Court “can adjust” added columns on Precedent H

The High Court has had to deal with an unusual problem in which one party’s approved budget included two extra columns on the first page of the Precedent H that apportioned its spend between the claim and counterclaim.

Roger Wyand QC, sitting as a deputy High Court judge in Sony Communications International AB v SSH Communications Security Corporation [2016] EWHC 2985 (Pat), had to decide the extent to which he should depart from the apportionments.

In the case – for which budgets had been agreed and approved by the court – Sony successfully sought the revocation of SSH’s patent, but the judge ruled on the counterclaim that he would otherwise have ruled that Sony had infringed the patent.

The extra columns on Sony’s Precedent H were under the heading ‘Apportionment’ and were individually labelled ‘Infringement’ and ‘Validity’. For each phase, there was an apportionment between the two by percentage, adding up to 100%.

Mr Wyand QC said: “For instance, the entry for CMC for which the costs had already been incurred, is apportioned as to 50% for each of infringement and validity. Sony seeks 100% of its costs for the CMC on the basis that these cannot be apportioned and represent general costs which go to the overall winner. SSH submits that Sony is bound by the apportionment it entered on Precedent H, even though apportionment is not required in Precedent H.”

Sony relied on paragraph 7.3 of Practice Direction 3E as an indication that it was only the total figure for each phase that was important for present purposes and that the apportionment was added as a guide and was not binding on it. It said that if the apportionment were to be binding, then so would the other workings, such as those identifying the solicitors expected to do the work, the hours taken by each of them and their charging rates.

SSH accepted that the court’s approval only related to the total figures for each phase, but said this was a case where the budgets were agreed between the parties and that the wording of the practice direction distinguishes between budgets which were agreed and those which were approved. It submitted that an agreement on the budgets was a contract that could not be unilaterally varied. It also argued that by varying the percentages to increase the validity percentage, Sony was actually increasing its budget in respect of validity.

Mr Wyand QC said: “I do not believe that the practice direction intended any such distinction to be drawn between budgets which have been agreed and those which have been approved. The consequence of SSH’s submission would be that, if Sony’s solicitors realised that their apportionment was wrong, they would have to seek SSH’s approval to change it and, failing approval, would have to apply to the court for approval.
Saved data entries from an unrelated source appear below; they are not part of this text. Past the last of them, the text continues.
Lemma exponent_text_json (e : option (bool * N)) : json_exp (exponent_text e).
Proof.
  destruct e as [[negative n]|]; [|apply exp_none].
  cbn [exponent_text].
  change (lit "e" ++ (if negative then lit "-" else lit "+")
            ++ (if (n <? 10)%N then lit "0" else []) ++ str_of_N n)
    with (101%N :: (if negative then [45%N] else [43%N])
            ++ ((if (n <? 10)%N then [48%N] else []) ++ str_of_N n)).
  apply exp_some; [auto|destruct negative; auto|].
  split.
  - destruct (n <? 10)%N; [discriminate|apply str_of_N_nonempty].
  - apply Forall_app. split; [|apply str_of_N_digits].
    destruct (n <? 10)%N; repeat constructor; unfold is_digit; lia.
Qed.

Lemma floatstr_json (f : pyfloat) :
  finite_floats (PFloat f) = true -> json_value (floatstr f).
Proof.
  destruct f as [|negative|negative i d e]; cbn [finite_floats]; try discriminate.
  intros _. cbn [floatstr]. apply number_parts.
  - destruct negative; auto.
  - apply str_of_N_int.
  - apply frac_text_json.
  - apply exponent_text_json.
Qed.

Lemma blank_space : blank (lit " ").
Proof. apply Forall_cons; [left; reflexivity|apply Forall_nil]. Qed.

Lemma blank_nil : blank [].
Proof. constructor. Qed.

#[local] Hint Resolve blank_nil blank_space : elk.

Lemma element_of_value (w v : pystr) : blank w -> json_value v -> json_element (w ++ v).
Proof.
  intros Hw Hv. rewrite <- (List.app_nil_r v). apply element_intro; auto with elk.
Qed.

(** [join] of values with [", "] between them is a list of elements. *)
Lemma join_elements (w p : pystr) (parts : list pystr) :
  blank w -> Forall json_value (p :: parts) ->
  json_elements (w ++ join (lit ", ") (p :: parts)).
Proof.
  intros Hw Hall. revert w p Hw Hall.
  induction parts as [|q parts IH]; intros w p Hw Hall;
    apply Forall_cons_iff in Hall as [Hp Hall].
  - apply elements_one. now apply element_of_value.
  - change (join (lit ", ") (p :: q :: parts))
      with (p ++ lit "," ++ (lit " " ++ join (lit ", ") (q :: parts))).
    rewrite List.app_assoc. apply elements_more.
    + now apply element_of_value.
    + apply IH; auto with elk.
Qed.

Lemma join_members (w p : pystr) (parts : list pystr) :
  blank w -> Forall (fun m => forall w', blank w' -> json_member (w' ++ m)) (p :: parts) ->
  json_members (w ++ join (lit ", ") (p :: parts)).
Proof.
  intros Hw Hall. revert w p Hw Hall.
  induction parts as [|q parts IH]; intros w p Hw Hall;
    apply Forall_cons_iff in Hall as [Hp Hall].
  - apply members_one. now apply Hp.
  - change (join (lit ", ") (p :: q :: parts))
      with (p ++ lit "," ++ (lit " " ++ join (lit ", ") (q :: parts))).
    rewrite List.app_assoc. apply members_more.
    + now apply Hp.
    + apply IH; auto with elk.
Qed.

Lemma array_of_parts (parts : list pystr) :
  Forall json_value parts ->
  json_value (lit "[" ++ join (lit ", ") parts ++ lit "]").
Proof.
  intro Hall. apply value_array. destruct parts as [|p parts].
  - apply (array_empty []). constructor.
  - apply array_elements. apply (join_elements [] p parts); auto with elk.
Qed.

Lemma object_of_parts (parts : list pystr) :
  Forall (fun m => forall w', blank w' -> json_member (w' ++ m)) parts ->
  json_value (lit "{" ++ join (lit ", ") parts ++ lit "}").
Proof.
  intro Hall. apply value_object. destruct parts as [|p parts].
  - apply (object_empty []). constructor.
  - apply object_members. apply (join_members [] p parts); auto with elk.
Qed.

(** The member [json.dumps] writes for a dict entry. *)
Lemma dict_member (ks s w : pystr) :
  json_value s -> blank w ->
  json_member (w ++ encode_basestring_ascii ks ++ lit ": " ++ s).
Proof.
  intros Hs Hw.
  change (w ++ encode_basestring_ascii ks ++ lit ": " ++ s)
    with (w ++ QUOTE :: (flat_map escape_char ks ++ [QUOTE]) ++ lit ":" ++ (lit " " ++ s)).
  rewrite <- List.app_assoc.
  apply (member_intro w (flat_map escape_char ks) [] (lit " " ++ s));
    auto with elk.
  - apply flat_escape_chars.
  - apply element_of_value; auto with elk.
Qed.

Lemma dumps_json (v : pyval) :
  forall s, finite_floats v = true -> dumps v = Ok s -> json_value s.
Proof.
  assert (Hitems : forall items,
             Forall (fun v => forall s, finite_floats v = true -> dumps v = Ok s -> json_value s)
               items ->
             forall parts, finite_items items = true -> dumps_items items = Ok parts ->
                           Forall json_value parts).
  { induction 1 as [|x r Hx _ IH]; cbn [dumps_items finite_items]; intros parts Hf H.
    - injection H as <-. constructor.
    - apply andb_prop in Hf as [Hfx Hfr].
      apply bind_ok in H as (s & Hs & H). apply bind_ok in H as (ss & Hss & H).
      injection H as <-. constructor; auto. }
  induction v as [|b|z|f|s|items IH|items IH|items IH|items IH|s] using pyval_ind;
    intros out Hf H; try rewrite dumps_subdict in H.
  - injection H as <-. apply value_null.
  - destruct b; injection H as <-; [apply value_true|apply value_false].
  - injection H as <-. apply str_of_int_json.
  - injection H as <-. now apply floatstr_json.
  - injection H as <-. apply encode_basestring_ascii_json.
  - rewrite dumps_list in H. apply bind_ok in H as (parts & Hp & H). injection H as <-.
    apply array_of_parts. eapply Hitems; eauto.
  - rewrite dumps_tuple in H. apply bind_ok in H as (parts & Hp & H). injection H as <-.
    apply array_of_parts. eapply Hitems; eauto.
  - rewrite dumps_dict in H. apply bind_ok in H as (parts & Hp & H). injection H as <-.
    apply object_of_parts.
    change (finite_floats (PDict items)) with (finite_members items) in Hf.
    revert parts Hf Hp.
    induction IH as [|[k x] r [_ Hx] _ IH]; cbn [dumps_members finite_members];
      intros parts Hf H.
    + injection H as <-. constructor.
    + apply andb_prop in Hf as [Hfx Hfr].
      apply bind_ok in H as (ks & Hks & H). apply bind_ok in H as (t & Ht & H).
      apply bind_ok in H as (ss & Hss & H). injection H as <-.
      constructor; [|auto].
      intros w' Hw'. apply dict_member; [apply (Hx t Hfx Ht)|assumption].
  - rewrite dumps_dict in H. apply bind_ok in H as (parts & Hp & H). injection H as <-.
    apply object_of_parts.
    change (finite_floats (PSubDict items)) with (finite_members items) in Hf.
    revert parts Hf Hp.
    induction IH as [|[k x] r [_ Hx] _ IH]; cbn [dumps_members finite_members];
      intros parts Hf H.
    + injection H as <-. constructor.
    + apply andb_prop in Hf as [Hfx Hfr].
      apply bind_ok in H as (ks & Hks & H). apply bind_ok in H as (t & Ht & H).
      apply bind_ok in H as (ss & Hss & H). injection H as <-.
      constructor; [|auto].
      intros w' Hw'. apply dict_member; [apply (Hx t Hfx Ht)|assumption].
  - injection H as <-. apply encode_basestring_ascii_json.
Qed.

(** * The packet is a JSON object *)

Lemma member_json (key value_json : pystr) :
  json_chars key -> json_value value_json -> json_member (member key value_json).
Proof.
  intros Hk Hv. unfold member.
  change ([QUOTE] ++ key ++ [QUOTE] ++ lit ":" ++ value_json)
    with ([] ++ QUOTE :: key ++ [QUOTE] ++ [] ++ lit ":" ++ value_json).
  apply member_intro; auto with elk.
  apply (element_of_value [] value_json); auto with elk.
Qed.

Lemma join_comma_members (m : pystr) (ms : list pystr) :
  Forall json_member (m :: ms) -> json_members (join (lit ",") (m :: ms)).
Proof.
  revert m. induction ms as [|m' ms IH]; intros m Hall;
    apply Forall_cons_iff in Hall as [Hm Hall].
  - now apply members_one.
  - change (join (lit ",") (m :: m' :: ms)) with (m ++ lit "," ++ join (lit ",") (m' :: ms)).
    apply members_more; auto.
Qed.

Lemma run_members (max : Z) st g ms st' g' :
  run max st g ms st' g' -> gen_all writable g -> Forall json_member ms.
Proof.
  induction 1 as [st g|st key value rest vj st' ms st'' g'' Hd Hc Hrun IH
                 |st key value rest vj ms st'' g'' Hd Hc Hrun IH];
    intro Hg; [constructor| |]; inversion Hg as [| |? ? ? [Hkey Hfin] Hrest]; subst; auto.
  constructor; auto. apply member_json; [assumption|]. eapply dumps_json; eassumption.
Qed.

Lemma tiny_budget (max : Z) (g : fieldgen) :
  max <= 16 -> build max start (Yield (lit "@version") (PStr (lit "1")) g) = Ok start.
Proof.
  intro Hmax. cbn [build dumps bind].
  destruct (consider_cases max start (lit "@version") (encode_basestring_ascii (lit "1")))
    as [[Hfit _]|[[_ [_ E]]|[_ [Hge _]]]].
  - cbn in Hfit. lia.
  - now rewrite E.
  - cbn in Hge. lia.
Qed.

(** C2, as amended. Whenever [emit] gets as far as sending, the text it
    sends begins with ['{'] and ends with ['}'] and a newline, whatever the
    budget; it is a syntactically valid JSON object when every generated
    key is a JSON string as it stands between the quotes and no value holds
    a NaN or an infinity. With [max_packet_size <= 16] [emit] always gets
    that far, and the text is the empty object and a newline. When the
    generator or the serialization of a value raises, nothing is sent. *)
Theorem C2_valid_document sys self record :
  (max_packet_size self <= 16 ->
     emit_packet sys self record = Ok (lit "{}" ++ [NEWLINE])) /\
  (forall e, emit_packet sys self record = Raise e ->
     emit sys self record = HandledError e) /\
  (forall p, emit_packet sys self record = Ok p ->
     (exists body, p = lit "{" ++ body ++ lit "}" ++ [NEWLINE]) /\
     (gen_all writable (_generate_fields sys self record) ->
        exists o, json_object o /\ p = o ++ [NEWLINE])) /\
  (forall data, emit sys self record = Sent data ->
     exists p, emit_packet sys self record = Ok p /\ encode p = Ok data).
Proof.
  split; [|split; [|split]].
  - intro Hmax. unfold emit_packet, _generate_fields.
    rewrite tiny_budget by assumption. reflexivity.
  - intros e H. unfold emit. now rewrite H.
  - intros p H. unfold emit_packet in H. apply bind_ok in H as (st & Hb & H).
    injection H as <-. apply build_run in Hb as (ms & g' & Hrun & _).
    destruct (run_packet _ _ _ _ _ _ Hrun) as [Hp _]. cbn [start packet first_field] in Hp.
    unfold finish. rewrite Hp. split.
    + exists (join (lit ",") ms). now rewrite <- !List.app_assoc.
    + intro Hg. apply (run_members _ _ _ _ _ _ Hrun) in Hg.
      exists (lit "{" ++ join (lit ",") ms ++ lit "}"). split.
      * destruct ms as [|m ms].
        -- apply (object_empty []). constructor.
        -- apply object_members. now apply join_comma_members.
      * now rewrite <- !List.app_assoc.
  - intros data H. unfold emit in H.
    destruct (emit_packet sys self record) as [p|e]; cbn [bind] in H; [|discriminate].
    exists p. split; [reflexivity|].
    destruct (encode p); [injection H as <-; reflexivity|discriminate].
Qed.

Ltac chars_lit :=
  repeat (apply chars_plain;
          [lia|unfold QUOTE; lia|unfold BACKSLASH; lia|]);
  apply chars_nil.

Lemma C2_valid_document_witness :
  exists o,
    json_object o /\
    emit_packet Sample.sys (Sample.handler 120 true true)
      (Sample.record [(lit "user_id", PInt 42)]) = Ok (o ++ [NEWLINE]).
Proof.
  destruct (C2_valid_document Sample.sys (Sample.handler 120 true true)
              (Sample.record [(lit "user_id", PInt 42)])) as (_ & _ & H & _).
  edestruct H as [_ Hvalid]; [vm_compute; reflexivity|].
  destruct Hvalid as (o & Ho & Heq).
  - cbv. repeat (apply all_yield; [split; [chars_lit|reflexivity]|]). apply all_stop.
  - exists o. split; [exact Ho|].
    rewrite <- Heq. vm_compute. reflexivity.
Defined.

(** C2 as stated fails: for [logger.info({(1, 2): "x"})] serialization
    raises and the builder produces no document at all. *)
Lemma C2_counterexample :
  ~ (exists p,
       emit_packet Sample.sys (Sample.handler 65536 false true)
         (Sample.standard (PDict [(PTuple [PInt 1; PInt 2], PStr (lit "x"))])) = Ok p).
Proof. intros [p H]. vm_compute in H. discriminate H. Qed.

(** * Evaluations *)

Example dumps_nested :
  dumps (PDict [(PStr (lit "message"), PStr (lit "hello")); (PStr (lit "code"), PInt 7)])
  = Ok (lit "{" ++ [QUOTE] ++ lit "message" ++ [QUOTE] ++ lit ": " ++ [QUOTE]
          ++ lit "hello" ++ [QUOTE] ++ lit ", " ++ [QUOTE] ++ lit "code" ++ [QUOTE]
          ++ lit ": 7}").
Proof. vm_compute. reflexivity. Qed.

Example dumps_escapes :
  dumps (PList [PStr [233%N; 10%N; 128512%N]; PFloat (FFinite true 2 (D5 Nil) (Some (true, 5%N)))])
  = Ok (lit "[" ++ [QUOTE; BACKSLASH] ++ lit "u00e9" ++ [BACKSLASH] ++ lit "n"
          ++ [BACKSLASH] ++ lit "ud83d" ++ [BACKSLASH] ++ lit "ude00" ++ [QUOTE]
          ++ lit ", -2.5e-05]").
Proof. vm_compute. reflexivity. Qed.

(** With a budget of 17 the first field is passed over ([bytes_left = 16])
    and the second still fits. *)
Example budget_17 :
  emit_packet Sample.sys (Sample.handler 17 false true) (Sample.record [])
  = Ok (lit "{" ++ member (lit "@fields") (lit "{}") ++ lit "}" ++ [NEWLINE]).
Proof. vm_compute. reflexivity. Qed.

Example budget_80 :
  emit_packet Sample.sys (Sample.handler 80 true true) (Sample.record [(lit "user_id", PInt 42)])
  = Ok (lit "{"
          ++ join (lit ",")
               [member (lit "@version") (encode_basestring_ascii (lit "1"));
                member (lit "@fields") (lit "{}");
                member (lit "message") (encode_basestring_ascii (lit "started"));
                member (lit "logsource") (encode_basestring_ascii (lit "web1"))]
          ++ lit "}" ++ [NEWLINE]).
Proof. vm_compute. reflexivity. Qed.

(** A configured [localname] ends every [emit] with room for four fields
    in [handleError]. *)
Example localname_handled :
  emit Sample.sys Sample.named_handler (Sample.record []) = HandledError AttributeError.
Proof. vm_compute. reflexivity. Qed.

(** [len] counts code points and the datagram is UTF-8: an attribute named
    U+00E9 makes a packet of 194 characters and 195 bytes under a budget of
    194. *)
Example non_ascii_name_overruns :
  exists p data,
    emit_packet Sample.sys (Sample.handler 194 false true) (Sample.record [([233%N], PInt 1)])
      = Ok p /\
    emit Sample.sys (Sample.handler 194 false true) (Sample.record [([233%N], PInt 1)])
      = Sent data /\
    len p = 194 /\ Z.of_nat (List.length data) = 195.
Proof.
  eexists. eexists. split; [vm_compute; reflexivity|].
  split; [vm_compute; reflexivity|]. split; vm_compute; reflexivity.
Qed.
However, the court’s approval only relates to the total figure for each phase. If it is only the apportionment that is being changed, that is outside the remit of the court’s approval.
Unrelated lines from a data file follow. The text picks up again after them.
(** * Leaf tracking over a time series: a shallow embedding of
      [plantcv/plantcv/time_series/link_utilities.py]

    The development follows the Python source function by function:
    - [_compute_overlaps_masks] (the overlap engine),
    - [PlantData.getinitleaf], [getmaxleaf], [gettotaltime],
      [getnumemergence], [initialize_linking] (bookkeeping),
    - [PlantData.linking] (column filter, assignment, re-threshold),
    - [PlantData.get_series] (emergence detection and forward chaining).

    Modelling conventions.
    - A Python exception is a value [Raise e] of the [result] type; the
      methods of [PlantData], which mutate [self], are functions from a
      [PlantData] record to a [result PlantData].
    - A numpy [float64] is an [npfloat]: [NaN], the two infinities, or a
      finite value kept as an exact rational.  Rounding is not modelled; the
      only divisions of the source are quotients of two pixel counts.
    - [scipy.optimize.linear_sum_assignment] is external: it is a [Variable]
      of the sections below, constrained by its documented contract.
    - The threshold, hard-wired to 0.2 in [linking], is a parameter of
      [linking_at] and [link_weight]; [linking] is their instance at 0.2.
    - The dictionary keys ['t{}'.format(t)] and ['leaf{}'.format(leaf)] are
      represented by the numbers [t] and [leaf] they are built from. *)

From Stdlib Require String.
Import Stdlib.Strings.String.StringSyntax.
Delimit Scope string_scope with string.
From Stdlib Require Import ZArith QArith Lia Lqa Sorted.
From stdpp Require Import base tactics option list.

Local Open Scope nat_scope.

(** ** Python exceptions as results *)

Inductive exn : Type := ValueError | IndexError.

Inductive result (A : Type) : Type :=
| Ok (a : A)
| Raise (e : exn).

Arguments Ok {A} a.
Arguments Raise {A} e.

#[global] Instance result_ret : MRet result := @Ok.

#[global] Instance result_bind : MBind result :=
  fun A B f m => match m with Ok a => f a | Raise e => Raise e end.

(** [l[i]] for a non-negative index: [IndexError] out of range. *)
Definition getitem {A} (l : list A) (i : nat) : result A :=
  match l !! i with Some a => Ok a | None => Raise IndexError end.

(** [l[i] = x] for a non-negative index: [IndexError] out of range. *)
Definition setitem {A} (l : list A) (i : nat) (x : A) : result (list A) :=
  if decide (i < length l) then Ok (<[i:=x]> l) else Raise IndexError.

(** ** numpy floats *)

Inductive npfloat : Type :=
| NaN
| NInf
| PInf
| Fin (q : Q).

(** [a < b]; every comparison with [NaN] is false. *)
Definition flt (a b : npfloat) : bool :=
  match a, b with
  | NaN, _ | _, NaN => false
  | _, NInf => false
  | NInf, _ => true
  | PInf, _ => false
  | Fin _, PInf => true
  | Fin x, Fin y => negb (Qle_bool y x)
  end.

(** [a >= b]; every comparison with [NaN] is false. *)
Definition fge (a b : npfloat) : bool :=
  match a, b with
  | NaN, _ | _, NaN => false
  | _, NInf => true
  | NInf, _ => false
  | PInf, _ => true
  | Fin _, PInf => false
  | Fin x, Fin y => Qle_bool y x
  end.

(** [np.maximum]: the larger value, [NaN] if either is [NaN]. *)
Definition fmaximum (a b : npfloat) : npfloat :=
  match a, b with
  | NaN, _ | _, NaN => NaN
  | _, _ => if flt a b then b else a
  end.

(** [np.divide] on two floats that hold integers (pixel counts):
    [0/0] is [NaN], [x/0] an infinity of the sign of [x]. *)
Definition fdivide (a b : Z) : npfloat :=
  if (b =? 0)%Z then
    if (a =? 0)%Z then NaN else if (0 <? a)%Z then PInf else NInf
  else Fin (Qred (inject_Z a / inject_Z b)).

(** Neither [NaN] nor an infinity. *)
Definition is_finite (a : npfloat) : bool :=
  match a with Fin _ => true | _ => false end.

(** A matrix is the list of its rows. *)
Abbreviation matrix := (list (list npfloat)).

(** [np.zeros((n, m))], [-np.inf * np.ones((n, m))]. *)
Definition full (n m : nat) (v : npfloat) : matrix := replicate n (replicate m v).

(** ** Mask sets and the overlap engine *)

(** A numpy array of shape [Height, Width, instances]. *)
Record ndarray3 : Type := {
  height : nat;
  width : nat;
  instances : nat;
  item : nat -> nat -> nat -> Q
}.

(** [np.sum] of an array of zeros and ones, exact below 2^24 entries. *)
Definition sumZ (l : list Z) : Z := foldr Z.add 0%Z l.

(** Entry [(k, j)] of [np.reshape(m > .5, (-1, m.shape[-1])).astype(np.float32)]:
    pixel [k] of the row-major flattening of instance [j], 1 or 0. *)
Definition reshape_gt_half (m : ndarray3) (k j : nat) : Z :=
  if negb (Qle_bool (item m (k / width m) (k mod width m) j) (1 # 2)) then 1%Z else 0%Z.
“SSH relies particularly on the fact that the CMC costs had already been incurred by the time the budget was drawn up so that Sony would have been in a position to be able to assess the proportions at that stage. However, I see a stated apportionment of 50/50 as being no more than that these costs are general costs of the action.

“Where it is apparent that the allocated apportionment is wrong, I believe it would be invidious if the court could not, with the assistance of the parties, make its own assessment.”

The judge was also asked to approve overspends on some phases in Sony’s budget and laid out a helpful summary of his view of the underlying principles in such matters:

– The budget is not a cap but a guideline which the court has the power to depart from;
– Each phase of the budget is to be considered separately and it is not legitimate to combine two phases where one is overspent and the other is underspent;
– The court will only depart from the budget where it is satisfied that there is a good reason to do so;
– The parties have a duty to revise their budgets if significant developments in the litigation warrant such revisions;
– The court can depart from the budget even if the parties have not revised their budgets as the litigation proceeds. The passage in the judgment of Moore-Bick LJ [in Henry v News Group Newspapers in 2013] could be read as suggesting that it would be more difficult to establish ‘good reasons’ for departing from the budget if the parties have been assiduous in updating their budgets. However, that would be encouraging parties to ignore their duty to update;
– In considering whether there are good reasons for departing from the budget, the court should take into account all the circumstances of the case;
– A particular consideration is the function of the budget in ensuring that the costs incurred are proportionate and reasonable. If the budget is being considered before the result of the trial is known, both parties have an interest in trying to ensure that both their own and the other side’s costs are reasonable and proportionate. Once the result is known, the two parties have conflicting interests in that the winning party will seek to recover as much of their costs as possible and the paying party will seek to reduce the costs it has to pay. This makes it much more difficult for the court to assess what costs are reasonable and proportionate; and
– A further function of the budget to be considered is the value to the opposing party to understand what is being done and what it is going to cost. Accordingly, a factor in the assessment is whether any requested increase in the budget, post-trial, will be whether the increase would take the paying party by surprise.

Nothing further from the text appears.